Seven Elements of Good Mental Health: 7. Create social networks – The Prospering Soul

Life shouldn’t just be about avoiding poor health, but also enjoying good health. Our psychological health is no different.

Before we take a look at poor mental health, let’s look at some of the ways that people can enjoy good mental health and wellbeing. This next series of posts will discuss seven elements that are Biblically and scientifically recognised as important to people living richer and more fulfilling lives.

These aren’t the only ways that a person can find fulfilment, nor are they sure-fire ways of preventing all mental health problems either. They’re not seven steps to enlightenment or happiness either.   But applying these principles can improve psychosocial wellbeing, and encourage good mental health.

7. Create social networks

Before 2004, everyone knew what social networks were. Now when you talk about ‘social networks’, people assume you’re referring to Facebook. It seems like virtual social networking has been around forever, whereas in contrast, real social networking actually has.

We know this, because we’re wired for social interaction, with specific areas of the brain devoted to social behaviour, such as the orbitofrontal cortex, and there are neurotransmitters and hormones that are strongly associated with bonding and maintenance of social relationships, like oxytocin and β-endorphins. Research has also shown that both humans and other primates find social stimuli intrinsically rewarding – babies look longer at faces than at non-face stimuli, for example [1].

People who engage in social relationships are more likely to live longer, some estimate by an extra 50% [2]. Certainly it appears that the opposite is true. Loneliness predicts depressive symptoms, impaired sleep and daytime dysfunction, reductions in physical activity, and impaired mental health and cognition. At the biological level, loneliness is associated with altered blood pressure, increased stress hormone secretion, a shift in the balance of cytokines towards inflammation and altered immunity. Loneliness may predict mortality [3].

So what is loneliness, and conversely, what defines good social relationships? Fundamentally, good or bad social relationships are related to the quality of the social interaction. This rule applies equally to real social networks [3] and their on-line equivalents [4]. So quality is fundamentally more important than quantity in terms of friendships, with that quality strongly determined by the connection within those social relationships. For example, loneliness “can be thought of as perceived isolation and is more accurately defined as the distressing feeling that accompanies discrepancies between one’s desired and actual social relationships” [3].

The corollary is that friendship can be thought of as perceived connection within social relationships, or the comforting feeling that accompanies the match between one’s desired and actual social relationships.

So healthy social relationships aren’t defined by the size of your network, but by the strength of the connections that your network contains, relative to what’s important to you. Just because you’re not a vivacious extrovert who’s friends with everyone doesn’t mean that your social network is lacking. It also means that you can have meaningful connections to friends through social media, just as much as you can have meaningful connections through face to face interactions.

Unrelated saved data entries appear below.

(** * The MessageBird MCP server: request/response translation layer

    A shallow embedding of [src/client.ts] (the dispatch layer) and of the
    tool handlers of [src/tools/*.ts] and [build/tools/templates.js],
    followed by the properties the specification states about them.

    Conventions of the embedding.
    - A JavaScript string is the [string] of its UTF-8 bytes.
    - A JavaScript number is represented by the text JavaScript prints for
      it ([Number::toString]): the program never computes with a number, it
      only tests its truthiness and interpolates it.
    - The platform functions the program calls but does not define
      ([fetch], [JSON.parse], [JSON.stringify], the environment) are the
      fields of a [Platform] record.
    - An [async] function is a computation in the monad [M], which threads
      the list of HTTP requests issued so far and ends normally or with a
      thrown error. *)

From Stdlib Require Import String Ascii List Bool Arith Lia.
From Stdlib Require Import Numbers.DecimalString.
Import ListNotations.
Open Scope list_scope.
Open Scope string_scope.
Set Warnings "-register-all".

(** ** JavaScript values and the language operations the program uses *)

Module JS.

(** A number, as the text JavaScript prints for it. *)
Definition number : Type := string.

Inductive jsval : Type :=
| JUndefined
| JNull
| JBool (b : bool)
| JNum (n : number)
| JStr (s : string)
| JArr (elements : list jsval)
| JObj (properties : list (string * jsval)).

(** An optional input of a handler: [None] is [undefined]. *)
Definition optstr (o : option string) : jsval :=
  match o with Some s => JStr s | None => JUndefined end.

Definition optnum (o : option number) : jsval :=
  match o with Some n => JNum n | None => JUndefined end.

(** [`${o}`] for an optional string. *)
Definition interpolate_optstr (o : option string) : string :=
  match o with Some s => s | None => "undefined" end.

(** [l && l.length > 0] for an optional array. *)
Definition non_empty {A : Type} (l : option (list A)) : bool :=
  match l with
  | Some xs => (0 <? List.length xs)%nat
  | None => false
  end.

(** The elements of an optional array that a guard has shown present. *)
Definition elements_of {A : Type} (l : option (list A)) : list A :=
  match l with Some xs => xs | None => [] end.

(** [ToBoolean]: what [if (v)], [v && _], [v || _] and [!v] test. *)
Definition truthy (v : jsval) : bool :=
  match v with
  | JUndefined | JNull => false
  | JBool b => b
  | JNum n => negb ((n =? "0") || (n =? "NaN"))
  | JStr s => negb (s =? "")
  | JArr _ | JObj _ => true
  end.

(** [a || b] *)
Definition or_else (a b : jsval) : jsval := if truthy a then a else b.

(** *** Objects: own properties in insertion order *)

Definition props : Type := list (string * jsval).

(** [o[k]] on the own properties of an object. *)
Fixpoint prop_get (k : string) (o : props) : jsval :=
  match o with
  | [] => JUndefined
  | (k', v) :: rest => if k' =? k then v else prop_get k rest
  end.

(** [k in o] *)
Fixpoint prop_has (k : string) (o : props) : bool :=
  match o with
  | [] => false
  | (k', _) :: rest => (k' =? k) || prop_has k rest
  end.

(** [o[k] = v]: overwrite in place, or append a new property. *)
Fixpoint prop_set (k : string) (v : jsval) (o : props) : props :=
  match o with
  | [] => [(k, v)]
  | (k', v') :: rest =>
      if k' =? k then (k, v) :: rest else (k', v') :: prop_set k v rest
  end.

(** [delete o[k]] *)
Fixpoint prop_delete (k : string) (o : props) : props :=
  match o with
  | [] => []
  | (k', v') :: rest =>
      if k' =? k then prop_delete k rest else (k', v') :: prop_delete k rest
  end.

(** [if (c) o[k] = v;] *)
Definition set_if (c : bool) (k : string) (v : jsval) (o : props) : props :=
  if c then prop_set k v o else o.

(** Does the key occur anywhere inside the value, at any depth? *)
Fixpoint mentions_key (k : string) (v : jsval) : bool :=
  match v with
  | JArr xs =>
      (fix any (l : list jsval) : bool :=
         match l with
         | [] => false
         | x :: r => mentions_key k x || any r
         end) xs
  | JObj o =>
      (fix any (l : props) : bool :=
         match l with
         | [] => false
         | (k', x) :: r => (k' =? k) || mentions_key k x || any r
         end) o
  | _ => false
  end.

(** [k in v] for an object [v]. *)
Definition has_member (v : jsval) (k : string) : bool :=
  match v with
  | JObj o => prop_has k o
  | _ => false
  end.

(** *** Property reads on arbitrary values

    [v.name] for a [name] that no built-in prototype defines (the program
    reads [errors] and [description]): only an object can have it.  The
    value must not be [null] or [undefined]; the caller checks. *)
Definition member (v : jsval) (name : string) : jsval :=
  match v with
  | JObj o => prop_get name o
  | _ => JUndefined
  end.

(** [v[0]] for a value that is neither [null] nor [undefined]: the first
    element of an array, the property ["0"] of an object, the first
    character of a non-empty string.  That character is again a string, of
    which the embedding keeps the first byte: the program only goes on to
    read a property of it, and a string has none of its own. *)
Definition index0 (v : jsval) : jsval :=
  match v with
  | JArr (x :: _) => x
  | JObj o => prop_get "0" o
  | JStr (String c _) => JStr (String c "")
  | _ => JUndefined
  end.

Definition nullish (v : jsval) : bool :=
  match v with JUndefined | JNull => true | _ => false end.

(** [v?.[0]] and [v?.name] *)
Definition opt_index0 (v : jsval) : jsval :=
  if nullish v then JUndefined else index0 v.

Definition opt_member (v : jsval) (name : string) : jsval :=
  if nullish v then JUndefined else member v name.
(** ** Machine integers *)

(** The width of [usize] on the 64-bit targets; additions wrap as in release builds. *)
Definition USIZE_MODULUS : N := 2 ^ 64.
Definition usize_add (a b : N) : N := (a + b) mod USIZE_MODULUS.
Definition len (l : bytes) : N := N.of_nat (length l).

Lemma usize_add_le a b : (usize_add a b <= a + b)%N.
Proof. apply N.Div0.mod_le. Qed.

Lemma usize_add_small a b : (a + b < USIZE_MODULUS)%N -> usize_add a b = (a + b)%N.
Proof. apply N.mod_small. Qed.

(** The index found within a limit of [m + 1] items is at most [m]. *)
Lemma limit_index (m : N) (i : nat) : i < N.to_nat (usize_add m 1) -> (N.of_nat i <= m)%N.
Proof. pose proof (usize_add_le m 1). lia. Qed.

(** [u32] arithmetic. *)
Definition U32_MODULUS : N := 2 ^ 32.
Definition u32_add (a b : N) : N := (a + b) mod U32_MODULUS.
Definition u32_sub (a b : N) : N := (a + U32_MODULUS - b) mod U32_MODULUS.

Lemma u32_add_small a b : (a + b < 2 ^ 32)%N -> u32_add a b = (a + b)%N.
Proof. intros. now apply N.mod_small. Qed.

Lemma u32_sub_small a b : (b <= a)%N -> (a < 2 ^ 32)%N -> u32_sub a b = (a - b)%N.
Proof.
  intros H1 H2. unfold u32_sub, U32_MODULUS in *.
  replace (a + 2 ^ 32 - b)%N with (a - b + 1 * 2 ^ 32)%N by lia.
  rewrite N.Div0.mod_add. apply N.mod_small. lia.
Qed.
(* ===== verification/Method.v ===== *)
(** * Method

    Model of [rtsp-2/src/method.rs]: request methods, their textual form and the decoder that
    recognises the standard names in any case and upper-cases extension methods. *)

From Stdlib Require Import Strings.Byte.
From stdpp Require Import base list numbers strings.
From S2P Require Import Prelude Text Syntax.

Local Open Scope nat_scope.

Inductive Method :=
  | Describe | GetParameter | Options | Pause | Play | PlayNotify | Redirect | SetParameter
  | Setup | Teardown
  | Extension (name : bytes).

#[export] Instance method_eq_dec : EqDecision Method.
Proof. solve_decision. Defined.

Inductive MethodError := Empty | InvalidCharacter | StartsWithDollarSign.

#[export] Instance method_error_eq_dec : EqDecision MethodError.
Proof. solve_decision. Defined.

Definition as_str (m : Method) : bytes :=
  match m with
  | Describe => bs "DESCRIBE"
  | GetParameter => bs "GET_PARAMETER"
  | Options => bs "OPTIONS"
  | Pause => bs "PAUSE"
  | Play => bs "PLAY"
  | PlayNotify => bs "PLAY_NOTIFY"
  | Redirect => bs "REDIRECT"
  | SetParameter => bs "SET_PARAMETER"
  | Setup => bs "SETUP"
  | Teardown => bs "TEARDOWN"
  | Extension name => name
  end.

Definition extension (value : bytes) : Result Method MethodError :=
  match value with
  | [] => Err Empty
  | b :: _ =>
      if bool_decide (b = "$"%byte) then Err StartsWithDollarSign
      else if negb (is_token value) then Err InvalidCharacter
      else Ok (Extension (to_ascii_uppercase <$> value))
  end.

(** The [check_method!] macro. *)
Definition check_method (m : Method) (value : bytes) : bool :=
  check_name to_ascii_uppercase (as_str m) value.

Definition try_from (value : bytes) : Result Method MethodError :=
  match length value with
  | 4 => if check_method Play value then Ok Play else extension value
  | 5 => if check_method Pause value then Ok Pause
         else if check_method Setup value then Ok Setup
         else extension value
  | 7 => if check_method Options value then Ok Options else extension value
  | 8 => if check_method Describe value then Ok Describe
         else if check_method Redirect value then Ok Redirect
         else if check_method Teardown value then Ok Teardown
         else extension value
  | 11 => if check_method PlayNotify value then Ok PlayNotify else extension value
  | 13 => if check_method GetParameter value then Ok GetParameter
          else if check_method SetParameter value then Ok SetParameter
          else extension value
  | _ => extension value
  end.

Example method_ex :
  try_from (bs "play") = Ok Play /\ try_from (bs "extension") = Ok (Extension (bs "EXTENSION"))
  /\ try_from (bs "$GET") = Err StartsWithDollarSign /\ try_from (bs "GET/") = Err InvalidCharacter.
Proof. now vm_compute. Qed.

Definition standard_methods : list Method :=
  [Describe; GetParameter; Options; Pause; Play; PlayNotify; Redirect; SetParameter; Setup;
   Teardown].

Lemma method_try_from_find value :
  try_from value
  = match List.find (fun m => check_method m value) standard_methods with
    | Some m => Ok m
    | None => extension value
    end.
Proof.
  unfold try_from, standard_methods, check_method.
  destruct (length value) as [|n] eqn:Hn; [bucket Hn|].
  do 13 (destruct n as [|n]; [bucket Hn|]). bucket Hn.
Qed.

(** ** The valid methods *)

(** An extension method is a non-empty upper-case token that does not start with a dollar sign and
    is not one of the standard names. *)
Definition method_wf (m : Method) : Prop :=
  match m with
  | Extension name =>
      is_token name = true /\ head name <> Some "$"%byte
      /\ to_ascii_uppercase <$> name = name
      /\ Forall (fun m => as_str m <> name) standard_methods
  | _ => True
  end.

Lemma token_char_uppercase b : token_char (to_ascii_uppercase b) = token_char b.
Proof. byte_cases b. Qed.

Lemma is_token_uppercase (value : bytes) : is_token (to_ascii_uppercase <$> value) = is_token value.
Proof.
  unfold is_token. destruct value as [|b value]; [done|]. cbn [fmap list_fmap].
  rewrite !bool_decide_eq_false_2 by done. cbn [forallb]. rewrite token_char_uppercase. f_equal.
  induction value as [|c value IH]; [done|]. cbn. now rewrite token_char_uppercase, IH.
Qed.

Lemma uppercase_idemp (value : bytes) :
  to_ascii_uppercase <$> (to_ascii_uppercase <$> value) = to_ascii_uppercase <$> value.
Proof.
  rewrite <- list_fmap_compose. apply list_fmap_ext. intros. apply to_ascii_uppercase_idemp.
Qed.

Lemma standard_methods_all m : (forall name, m <> Extension name) -> In m standard_methods.
Proof. destruct m; intros H; cbn; try tauto. now destruct (H name). Qed.

Lemma check_method_spec m value :
  check_method m value = true <-> to_ascii_uppercase <$> value = as_str m.
Proof. apply check_name_spec. Qed.

(** The standard names are pairwise distinct, upper case and not empty. *)
Lemma standard_as_str_inj m m' :
  In m standard_methods -> In m' standard_methods -> as_str m = as_str m' -> m = m'.
Proof. cbn. intros; destruct_or?; subst; done. Qed.

Lemma extension_Ok (value : bytes) m :
  extension value = Ok m <->
  is_token value = true /\ head value <> Some "$"%byte
  /\ m = Extension (to_ascii_uppercase <$> value).
Proof.
  unfold extension. destruct value as [|b value]; [naive_solver|].
  cbn [head]. case_bool_decide; [naive_solver|]. destruct (is_token _); naive_solver.
Qed.

Lemma uppercase_dollar b : to_ascii_uppercase b = "$"%byte -> b = "$"%byte.
Proof. byte_cases b. Qed.

Lemma method_try_from_iff value m :
  try_from value = Ok m <-> method_wf m /\ to_ascii_uppercase <$> value = as_str m.
Proof.
  rewrite method_try_from_find. split.
  - destruct (List.find _ _) as [m'|] eqn:E.
    + intros [= <-]. apply find_some in E as [Hin Hc]. split; [|now apply check_method_spec].
      cbn in Hin. destruct_or?; now subst.
    + intros (Htok & Hhd & ->)%extension_Ok. split; [|done]. cbn [method_wf].
      rewrite is_token_uppercase, uppercase_idemp. repeat split; [done| |].
      * destruct value as [|b value]; [done|]. intros [= Hb]. apply Hhd. cbn. f_equal.
        now apply uppercase_dollar.
      * apply Forall_forall. intros m' Hm' Heq. apply list_elem_of_In in Hm'.
        pose proof (find_none _ _ E m' Hm') as Hc. cbn in Hc.
        now rewrite (proj2 (check_method_spec m' value) (eq_sym Heq)) in Hc.
  - intros [Hwf Hval]. destruct (decide (In m standard_methods)) as [Hm|Hm].
    + destruct (List.find _ _) as [m'|] eqn:E.
      * apply find_some in E as [Hin Hc%check_method_spec]. f_equal.
        apply standard_as_str_inj; congruence.
      * apply (find_none _ _) with (x := m) in E; [|done]. cbn in E.
        now rewrite (proj2 (check_method_spec m value) Hval) in E.
    + destruct m as [| | | | | | | | | |name]; try (exfalso; apply Hm; cbn; tauto).
      destruct Hwf as (Htok & Hhd & Hup & Hstd). cbn in Hval. subst name.
      destruct (List.find _ _) as [m'|] eqn:E.
      * apply find_some in E as [Hin Hc%check_method_spec]. rewrite Forall_forall in Hstd.
        destruct (Hstd m'); [now apply list_elem_of_In|done].
      * apply extension_Ok. rewrite is_token_uppercase in Htok. repeat split; [done|].
        destruct value as [|b value]; [done|]. cbn in *. intros [= ->]. now apply Hhd.
Qed.

(** ** Properties *)

(** Decoding a method: it succeeds with [m] exactly when [m] is a valid method whose text is the
    upper-case form of the input. So decoding inverts [as_str] on valid methods, ignores case, and
    never yields an extension that is really a standard name. The error is determined by the first
    byte. *)
Theorem method_try_from_spec (value : bytes) :
  (forall m, try_from value = Ok m <-> method_wf m /\ to_ascii_uppercase <$> value = as_str m)
  /\ (forall e, try_from value = Err e ->
        e = match value with
            | [] => Empty
            | b :: _ => if bool_decide (b = "$"%byte) then StartsWithDollarSign
                        else InvalidCharacter
            end).
Proof.
  split; [exact (method_try_from_iff value)|]. rewrite method_try_from_find.
  intros e. destruct (List.find _ _); [done|]. unfold extension.
  destruct value; [now intros [= <-]|]. case_bool_decide; [now intros [= <-]|].
  destruct (is_token _); [done|now intros [= <-]].
Qed.
(* ===== verification/Reason.v ===== *)
(** * Reason phrases

    Model of [rtsp-2/src/reason.rs]: non-empty UTF-8 strings whose ASCII characters are printable
    or tabs. *)

From Stdlib Require Import Strings.Byte.
From stdpp Require Import base list numbers strings.
From S2P Require Import Prelude Text.

Local Open Scope nat_scope.

Record ReasonPhrase := mkReasonPhrase { as_str : bytes }.

Inductive ReasonPhraseError := Empty | InvalidASCII | InvalidUTF8.

#[export] Instance reason_phrase_eq_dec : EqDecision ReasonPhrase.
Proof. solve_decision. Defined.
#[export] Instance reason_phrase_error_eq_dec : EqDecision ReasonPhraseError.
Proof. solve_decision. Defined.

(** The test of the loop in [TryFrom<&str>]. *)
Definition bad_char (c : N) : bool :=
  N.ltb c 128 && (N.ltb c 32 || N.ltb 126 c) && negb (N.eqb c 9).

Definition try_from_str (value : bytes) (chars : list N) : Result ReasonPhrase ReasonPhraseError :=
  match value with
  | [] => Err Empty
  | _ => if existsb bad_char chars then Err InvalidASCII else Ok (mkReasonPhrase value)
  end.

Definition try_from (value : bytes) : Result ReasonPhrase ReasonPhraseError :=
  match utf8_chars value with
  | None => Err InvalidUTF8
  | Some chars => try_from_str value chars
  end.

(** A valid phrase: what [from_static_str_unchecked] expects of its argument. *)
Definition reason_wf (r : ReasonPhrase) : Prop := try_from (as_str r) = Ok r.

(** [PartialEq] with [[u8]] and [str], in both directions, ignores the case. *)
Definition reason_eq_bytes (r : ReasonPhrase) (other : bytes) : bool :=
  eq_ignore_ascii_case (as_str r) other.

Lemma reason_try_from_Ok value r :
  try_from value = Ok r <->
  r = mkReasonPhrase value /\ value <> []
  /\ exists cs, utf8_chars value = Some cs /\ Forall (fun c => bad_char c = false) cs.
Proof.
  unfold try_from, try_from_str. destruct (utf8_chars value) as [cs|]; [|naive_solver].
  destruct value as [|b value]; [naive_solver|].
  assert (existsb bad_char cs = false <-> Forall (fun c => bad_char c = false) cs) as H.
  { induction cs as [|c cs IH]; cbn; [split; constructor|].
    rewrite orb_false_iff, list.Forall_cons, IH. done. }
  destruct (existsb bad_char cs); split; try done.
  - intros (_ & _ & cs' & [= <-] & H'%H). done.
  - intros [= <-]. repeat split; [done|]. exists cs. split; [done|]. now apply H.
  - now intros (-> & _).
Qed.

(** A valid phrase has no line break. *)
Lemma reason_no_CR value r : try_from value = Ok r -> CR ∉ value.
Proof.
  intros (_ & _ & cs & Hu & Hall)%reason_try_from_Ok Hc.
  pose proof (utf8_ascii_byte _ _ _ Hu Hc eq_refl) as Hin. apply list_elem_of_In in Hin.
  rewrite List.Forall_forall in Hall. now specialize (Hall _ Hin).
Qed.
(** [TryFrom<u16>]. *)
Definition try_from_u16 (value : N) : Result StatusCode StatusCodeError :=
  if (value <? 100) || (600 <=? value) then Err OutOfRange
  else if (value =? 303) || (value =? 352) then Err Removed
  else Ok match value with
          | 100 => Continue
          | 200 => OK
          | 301 => MovedPermanently
          | 302 => Found
          | 304 => NotModified
          | 305 => UseProxy
          | 400 => BadRequest
          | 401 => Unauthorized
          | 402 => PaymentRequired
          | 403 => Forbidden
          | 404 => NotFound
          | 405 => MethodNotAllowed
          | 406 => NotAcceptable
          | 407 => ProxyAuthenticationRequired
          | 408 => RequestTimeout
          | 410 => Gone
          | 412 => PreconditionFailed
          | 413 => RequestMessageBodyTooLarge
          | 414 => RequestURITooLong
          | 415 => UnsupportedMediaType
          | 451 => ParameterNotUnderstood
          | 453 => NotEnoughBandwidth
          | 454 => SessionNotFound
          | 455 => MethodNotValidInThisState
          | 456 => HeaderFieldNotValidForResource
          | 457 => InvalidRange
          | 458 => ParameterIsReadOnly
          | 459 => AggregateOperationNotAllowed
          | 460 => OnlyAggregateOperationAllowed
          | 461 => UnsupportedTransport
          | 462 => DestinationUnreachable
          | 463 => DestinationProhibited
          | 464 => DataTransportNotReadyYet
          | 465 => NotificationReasonUnknown
          | 466 => KeyManagementError
          | 470 => ConnectionAuthorizationRequired
          | 471 => ConnectionCredentialsNotAccepted
          | 472 => FailureToEstablishSecureConnection
          | 500 => InternalServerError
          | 501 => NotImplemented
          | 502 => BadGateway
          | 503 => ServiceUnavailable
          | 504 => GatewayTimeout
          | 505 => RTSPVersionNotSupported
          | 551 => OptionNotSupported
          | 553 => ProxyUnavailable
          | _ => Extension value
          end.

Definition standard_status_codes : list StatusCode :=
  [Continue; OK; MovedPermanently; Found; NotModified; UseProxy; BadRequest; Unauthorized;
   PaymentRequired; Forbidden; NotFound; MethodNotAllowed; NotAcceptable;
   ProxyAuthenticationRequired; RequestTimeout; Gone; PreconditionFailed;
   RequestMessageBodyTooLarge; RequestURITooLong; UnsupportedMediaType;
   ParameterNotUnderstood; NotEnoughBandwidth; SessionNotFound; MethodNotValidInThisState;
   HeaderFieldNotValidForResource; InvalidRange; ParameterIsReadOnly;
   AggregateOperationNotAllowed; OnlyAggregateOperationAllowed; UnsupportedTransport;
   DestinationUnreachable; DestinationProhibited; DataTransportNotReadyYet;
   NotificationReasonUnknown; KeyManagementError; ConnectionAuthorizationRequired;
   ConnectionCredentialsNotAccepted; FailureToEstablishSecureConnection; InternalServerError;
   NotImplemented; BadGateway; ServiceUnavailable; GatewayTimeout; RTSPVersionNotSupported;
   OptionNotSupported; ProxyUnavailable].

(** [u8::wrapping_sub(b'0')], widened to [u16]. *)
Definition wrapping_digit (b : byte) : N := (Byte.to_N b + 256 - 48) mod 256.

(** [TryFrom<&[u8]>]. The largest sum, 255 * 111, fits in a [u16]. *)
Definition try_from (value : bytes) : Result StatusCode StatusCodeError :=
  match value with
  | [v0; v1; v2] =>
      try_from_u16 (wrapping_digit v0 * 100 + wrapping_digit v1 * 10 + wrapping_digit v2)
  | _ => Err Invalid
  end.

(** [TryFrom] for the wider and the signed integers. *)
Definition try_from_integer (value : Z) : Result StatusCode StatusCodeError :=
  if (0 <=? value)%Z && (value <=? Z.of_N U16_MAX)%Z then try_from_u16 (Z.to_N value)
  else Err OutOfRange.

Definition in_class (lo : N) (value : N) : bool := (lo <=? value) && (value <=? lo + 99).

Definition class (s : StatusCode) : Outcome StatusCodeClass :=
  let value := to_u16 s in
  if in_class 100 value then Return Informational
  else if in_class 200 value then Return Success
  else if in_class 300 value then Return Redirection
  else if in_class 400 value then Return ClientError
  else if in_class 500 value then Return ServerError
  else Panic.

Definition is_client_error (s : StatusCode) : Outcome bool :=
  let! c := class s in Return (bool_decide (c = ClientError)).
Definition is_informational (s : StatusCode) : Outcome bool :=
  let! c := class s in Return (bool_decide (c = Informational)).
Definition is_redirection (s : StatusCode) : Outcome bool :=
  let! c := class s in Return (bool_decide (c = Redirection)).
Definition is_server_error (s : StatusCode) : Outcome bool :=
  let! c := class s in Return (bool_decide (c = ServerError)).
Definition is_success (s : StatusCode) : Outcome bool :=
  let! c := class s in Return (bool_decide (c = Success)).

Definition default_status_code : StatusCode := OK.

Example status_ex :
  try_from (bs "200") = Ok OK /\ try_from (bs "299") = Ok (Extension 299)
  /\ try_from (bs "352") = Err Removed /\ try_from (bs "600") = Err OutOfRange
  /\ try_from (bs "20") = Err Invalid.
Proof. now vm_compute. Qed.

It’s not the way you interact, but the quality of the connection that counts.

What is it about other people that makes us more likely to be their friends? Connection between friends is often the result of attraction to individuals of similar personalities or skills, although recent research suggests that friendship may be related to a much deeper level. Brent et al notes that “Humans are especially predisposed toward homophily, with recent evidence suggesting this even extends to the genetic level; people are more likely to be friends if they have similar genotypes. Taken together, these findings advocate the need to consider not only an individual’s genome, but also their metagenome, when asking questions about the causes of friendship biases … Unrelated friends are more likely to be genetically similar, equivalent to the level of fourth cousins, compared to unrelated strangers.” [1]

As Christians, we’re encouraged to engage with other Christians on a regular basis, which in our modern world, is through regular church attendance. As the Bible says in Hebrews 10:23-25, “Let us hold unswervingly to the hope we profess, for he who promised is faithful. And let us consider how we may spur one another on towards love and good deeds, not giving up meeting together, as some are in the habit of doing, but encouraging one another – and all the more as you see the Day approaching.” But as the research has shown, it’s not just being part of the crowd, but connecting with those in the church in a meaningful way. It’s very easy to be lonely in a crowded church.

Always remember: “Befriend, and be a friend” – that’s how you’ll find benefit to your spirit, soul and body.

References

[1]        Brent LJ, Chang SW, Gariepy JF, Platt ML. The neuroethology of friendship. Annals of the New York Academy of Sciences 2014 May;1316:1-17.
[2]        Holt-Lunstad J, Smith TB, Layton JB. Social relationships and mortality risk: a meta-analytic review. PLoS medicine 2010 Jul;7(7):e1000316.
[3]        Luo Y, Hawkley LC, Waite LJ, Cacioppo JT. Loneliness, health, and mortality in old age: a national longitudinal study. Social science & medicine 2012 Mar;74(6):907-14.
[4]        Oh HJ, Ozkaya E, LaRose R. How does online social networking enhance life satisfaction? The relationships among online supportive interaction, affect, perceived social support, sense of community, and life satisfaction. Computers in Human Behavior 2014;30:69-78.